(Data records)
(* ===== verification/ControlSpec.v ===== *)
(** * What the control thread promises.

    From the start on, whatever the mailboxes bring and however the
    environment answers: waiters are told once, the work of a job carries its
    context and stops with it, and a job resumes from what is on disk. *)

From Stdlib Require Import String.
From S2P Require Import Prelude Ranges Float Rates Errors Disk Context Representation Policy Spec SlotMap Timers Segment PlanFrame World Controller Lifecycle Adaptive Handle Protocol Frames Refine Admission Runs Commands Journal Control ControlLaws ControlRuns Demo.
Local Open Scope Z_scope.

Section promises.
Context {L : SlotMapLib} {HL : SlotMapLaws L} {S : SecMapLib L} {W : WebLib}.
Context (exp : f64 -> f64) (fuel : nat) (env : Env).
Context (to_allocvec : Wire -> option (list Z)) (from_bytes : list Z -> option Wire) (crc32c : list Z -> Z).
Context (key_order : list key -> list key) (shown : Error -> string).

Abbreviation run_loop := (run_loop exp fuel env to_allocvec from_bytes crc32c key_order shown).

(** [l] is what the loop is after it started on [d] and went through [boxes]. *)
Record ran (depth : nat) (boxes : list Inbox) (d : disk) (ended : bool) (l : Loop) : Prop := {
  ran_decodes : decodes_u64 from_bytes;
  ran_orders : orders_all key_order;
  ran_inboxes : Forall inbox_fine boxes;
  ran_from : exists shards now limits context profile clk on memory, in_u64 (EngineLimits.max_active_assignments limits) /\
    run_loop depth boxes (boot shards now limits context profile clk on memory d) = Done (ended, l);
  ran_keys : NoDup (admitted (trace l)) }.

Lemma ran_ok depth boxes d ended l : ran depth boxes d ended l -> loop_ok exp fuel ended [] l /\ (ended = true -> states l = ∅).
Proof.
  intros [Hdec Ho Hb (sh&now&lim&cx&pr&clk&on&mem&Hl&Hr) Hn].
  pose proof (cwp_run exp fuel env to_allocvec from_bytes crc32c key_order shown Hdec depth boxes
    (boot sh now lim cx pr clk on mem d) Ho Hb) as Hw.
  apply (cwp_done _ _ _ _ _ Hw) in Hr as (_&H1&H2). split; [|done]. apply H1; [done|]. by apply boot_ok.
Qed.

▶ **Task to complete**
Word for word, restate the lines above from the line containing "Record ran (depth" through the line containing "ran_inboxes : Forall inbox_fine boxes;", with both included and nothing else.

▶ **Result of the exercise**
Record ran (depth : nat) (boxes : list Inbox) (d : disk) (ended : bool) (l : Loop) : Prop := {
  ran_decodes : decodes_u64 from_bytes;
  ran_orders : orders_all key_order;
  ran_inboxes : Forall inbox_fine boxes;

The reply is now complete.